Join us for Truth Under Siege: Religion, Science, and Democracy in the United States, a panel discussion about the role of religion in a range of “post-truth era” crises, including climate change denialism, COVID-19 mitigation defiance and vaccine hesitancy, and challenges to the credibility of democratic institutions. Register for the free event at Eventbrite.
 

The panel features scholars involved in the grant-funded research project Recovering Truth: Religion, Journalism, and Democracy in a Post-Truth Era, which examines the following: “We witness today a striking indifference to truth. In parts of our government, swaths of the media, some of our classrooms, and key sectors of culture, the imperative to seek and tell the truth is ignored, even viewed with contempt. Authoritarian, anti-democratic, and anti-expertise movements are surging in the United States and around the world. The credibility of scientists, journalists, educators, and civil servants erodes as trust in the institutions of civic life falls away.

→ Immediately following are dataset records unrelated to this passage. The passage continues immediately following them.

(* ===== verification/DiffConfig.v ===== *)
(** * The configuration delta of cidx-diff

    [classify_options] and [config_delta] of [diff/target.cpp]: the options that
    bear on the meaning of a translation unit, by class and in their order, and
    their differences between the two sides.  Resolving the stored configuration
    of a side goes through the index and Clang and is not modelled; a
    [ParseConfig] is what it yields. *)

From S2P Require Export Bytes.
Open Scope Z_scope.

Record OptionClasses := mkClasses {
  standard : option bytes;
  target : option bytes;
  definitions : list bytes;
  includes : list bytes;
  other : list bytes
}.

Record ParseConfig := mkConfig {
  pc_file : bytes;
  pc_db : bytes;
  pc_tu : option bytes;
  pc_parse_file : bytes;
  pc_restrict_to_file : bool;
  pc_driver : option bytes;
  pc_config_hash : option bytes;
  pc_args : list bytes;
  pc_classes : OptionClasses
}.

Record ConfigDelta := mkDelta {
  identical : bool;
  delta_standard : option (bytes * bytes);
  delta_target : option (bytes * bytes);
  delta_driver : option (bytes * bytes);
  definitions_added : list bytes;
  definitions_removed : list bytes;
  definitions_reordered : bool;
  includes_changed : bool;
  options_left_only : list bytes;
  options_right_only : list bytes;
  options_reordered : bool
}.

Definition no_classes : OptionClasses := mkClasses None None [] [] [].

Definition set_standard (v : bytes) (c : OptionClasses) : OptionClasses :=
  mkClasses (Some v) (target c) (definitions c) (includes c) (other c).
Definition set_target (v : bytes) (c : OptionClasses) : OptionClasses :=
  mkClasses (standard c) (Some v) (definitions c) (includes c) (other c).
Definition add_definition (v : bytes) (c : OptionClasses) : OptionClasses :=
  mkClasses (standard c) (target c) (definitions c ++ [v]) (includes c) (other c).
Definition add_include (v : bytes) (c : OptionClasses) : OptionClasses :=
  mkClasses (standard c) (target c) (definitions c) (includes c ++ [v]) (other c).
Definition add_other (v : bytes) (c : OptionClasses) : OptionClasses :=
  mkClasses (standard c) (target c) (definitions c) (includes c) (other c ++ [v]).

(** [s == t] on literals. *)
Definition eqs (s : string) (a : bytes) : bool := bool_decide (a = bs s).

(** The class of an option that takes its value from the next one. *)
Definition spaced_class (a : bytes) : option (bytes → OptionClasses → OptionClasses) :=
  if eqs "-target" a || eqs "--target" a then Some set_target
  else if eqs "-D" a || eqs "-U" a then Some (λ v, add_definition (a ++ v))
  else if eqs "-I" a || eqs "-isystem" a || eqs "-iquote" a || eqs "-F" a
  then Some (λ v, add_include (a ++ bs " " ++ v))
  else None.

(** The class of an option that stands alone. *)
Definition glued_class (a : bytes) (c : OptionClasses) : OptionClasses :=
  if starts_with (bs "-std=") a then set_standard (drop 5 a) c
  else if starts_with (bs "--std=") a then set_standard (drop 6 a) c
  else if starts_with (bs "--target=") a then set_target (drop 9 a) c
  else if (2 <? length a)%nat && (starts_with (bs "-D") a || starts_with (bs "-U") a)
  then add_definition a c
  else if (8 <? length a)%nat && starts_with (bs "-isystem") a
  then add_include (bs "-isystem " ++ drop 8 a) c
  else if (7 <? length a)%nat && starts_with (bs "-iquote") a
  then add_include (bs "-iquote " ++ drop 7 a) c
  else if (2 <? length a)%nat && (starts_with (bs "-I") a || starts_with (bs "-F") a)
  then add_include (take 2 a ++ bs " " ++ drop 2 a) c
  else add_other a c.

(** The loop; a dangling option that wants a value is classified as other. *)
Fixpoint classify_from (options : list bytes) (c : OptionClasses) : OptionClasses :=
  match options with
  | [] => c
  | a :: rest =>
      match spaced_class a with
      | Some set =>
          match rest with
          | v :: rest => classify_from rest (set v c)
          | [] => add_other a c
          end
      | None => classify_from rest (glued_class a c)
      end
  end.

Definition classify_options (options : list bytes) : OptionClasses :=
  classify_from options no_classes.

(** Multiset difference of two option lists, sorted. *)
Definition only_in (a b : list bytes) : list bytes :=
  set_difference bytes_ltb (sort bytes_ltb a) (sort bytes_ltb b).

Definition txt (v : option bytes) : bytes := default [] v.

Definition text_delta (l r : option bytes) : option (bytes * bytes) :=
  if bool_decide (txt l = txt r) then None else Some (txt l, txt r).

Definition reordered (only_l only_r l r : list bytes) : bool :=
  bool_decide (only_l = []) && bool_decide (only_r = []) && negb (bool_decide (l = r)).

Definition config_delta (left right : ParseConfig) : ConfigDelta :=
  let lc := pc_classes left in
  let rc := pc_classes right in
  let standard_ := text_delta (standard lc) (standard rc) in
  let target_ := text_delta (target lc) (target rc) in
  let driver_ := text_delta (pc_driver left) (pc_driver right) in
  let added := only_in (definitions rc) (definitions lc) in
  let removed := only_in (definitions lc) (definitions rc) in
  let defs_reordered := reordered added removed (definitions lc) (definitions rc) in
  let includes_ := negb (bool_decide (includes lc = includes rc)) in
  let left_only := only_in (other lc) (other rc) in
  let right_only := only_in (other rc) (other lc) in
  let opts_reordered := reordered left_only right_only (other lc) (other rc) in
  mkDelta
    (bool_decide (standard_ = None) && bool_decide (target_ = None) && bool_decide (driver_ = None)
     && bool_decide (added = []) && bool_decide (removed = []) && negb defs_reordered
     && negb includes_ && bool_decide (left_only = []) && bool_decide (right_only = [])
     && negb opts_reordered)
    standard_ target_ driver_ added removed defs_reordered includes_ left_only right_only
    opts_reordered.

(** ** Laws *)

Lemma text_delta_None l r : text_delta l r = None ↔ txt l = txt r.
Proof. unfold text_delta. by case_bool_decide. Qed.

Lemma only_in_self a : only_in a a = [].
Proof. apply (set_difference_self bytes_ltb). Qed.

(** No one-sided option and no reordering leaves equal sequences. *)
Lemma same_options l r :
  only_in l r = [] ∧ only_in r l = [] ∧ reordered (only_in l r) (only_in r l) l r = false ↔ l = r.
Proof.
  split.
  - intros (H1 & H2 & H3). unfold reordered in H3. rewrite H1, H2 in H3.
    rewrite !bool_decide_true in H3 by done. simpl in H3. bool_split. done.
  - intros ->. rewrite only_in_self. unfold reordered. by rewrite (bool_decide_true (r = r)).
Qed.

(** The one-sided lists are the multiset difference: what the sides share, and
    nothing in both lists. *)
Lemma only_in_split l r :
  (∃ common, l ≡ₚ only_in l r ++ common ∧ r ≡ₚ only_in r l ++ common)
  ∧ (∀ x, x ∈ only_in l r → x ∉ only_in r l).
Proof.
  destruct (set_difference_split bytes_ltb (sort bytes_ltb l) (sort bytes_ltb r))
    as [(c & Hl & Hr) Hd]; [apply sort_sorted; apply _..|].
  split; [|done]. exists c. by rewrite <-Hl, <-Hr, !sort_perm.
Qed.

(** The delta is identical exactly when the two sides have the same standard,
    target and driver, an absent one counting as empty, and the same sequences of
    definitions, include directories and remaining options: an option that is
    added, removed or moved is never overlooked. *)
Theorem config_identical_exact left right :
  let lc := pc_classes left in
  let rc := pc_classes right in
  identical (config_delta left right) = true ↔
  txt (standard lc) = txt (standard rc) ∧ txt (target lc) = txt (target rc)
  ∧ txt (pc_driver left) = txt (pc_driver right)
  ∧ definitions lc = definitions rc ∧ includes lc = includes rc ∧ other lc = other rc.
Proof.
  intros lc rc. unfold config_delta. fold lc rc. cbn [identical].
  rewrite <-!text_delta_None, <-(same_options (definitions lc)), <-(same_options (other lc)).
  rewrite !andb_true_iff, !negb_true_iff, negb_false_iff, !bool_decide_eq_true.
  replace (reordered (only_in (definitions rc) (definitions lc)) (only_in (definitions lc) (definitions rc))
    (definitions lc) (definitions rc)) with
    (reordered (only_in (definitions lc) (definitions rc)) (only_in (definitions rc) (definitions lc))
    (definitions lc) (definitions rc))
    by (unfold reordered; f_equal; apply andb_comm).
  tauto.
Qed.

(** Spaced and glued spellings classify alike, and order is kept. *)
Example sample_classes :
  classify_options (bs <$> ["-D"; "X=1"; "-UY"; "-I"; "inc"; "-isystemsys"; "--std=c++20"; "-target"; "t"; "-D"])
  = mkClasses (Some (bs "c++20")) (Some (bs "t")) (bs <$> ["-DX=1"; "-UY"])
      (bs <$> ["-I inc"; "-isystem sys"]) (bs <$> ["-D"]).
Proof. vm_compute. reflexivity. Qed.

Religious actors and institutions play ambivalent roles, in some cases resisting and in others supporting the traffic in fabrications and falsehoods.”

 

The panelists are Arizona State University scholars Evan Berry, Assistant Professor of Religious Studies and Environmental Humanities, Tracy Fessenden, Steve and Margaret Forster Professor in the School of Historical, Philosophical, and Religious Studies and Director of Strategic Initiatives in the Center for the Study of Religion and Conflict, and Sarah Riccardi-Swartz, Postdoctoral Fellow at the Center for the Study of Religion and Conflict. Karen Seat, Head of the Department of Religious Studies and Classics at the University of Arizona, will moderate.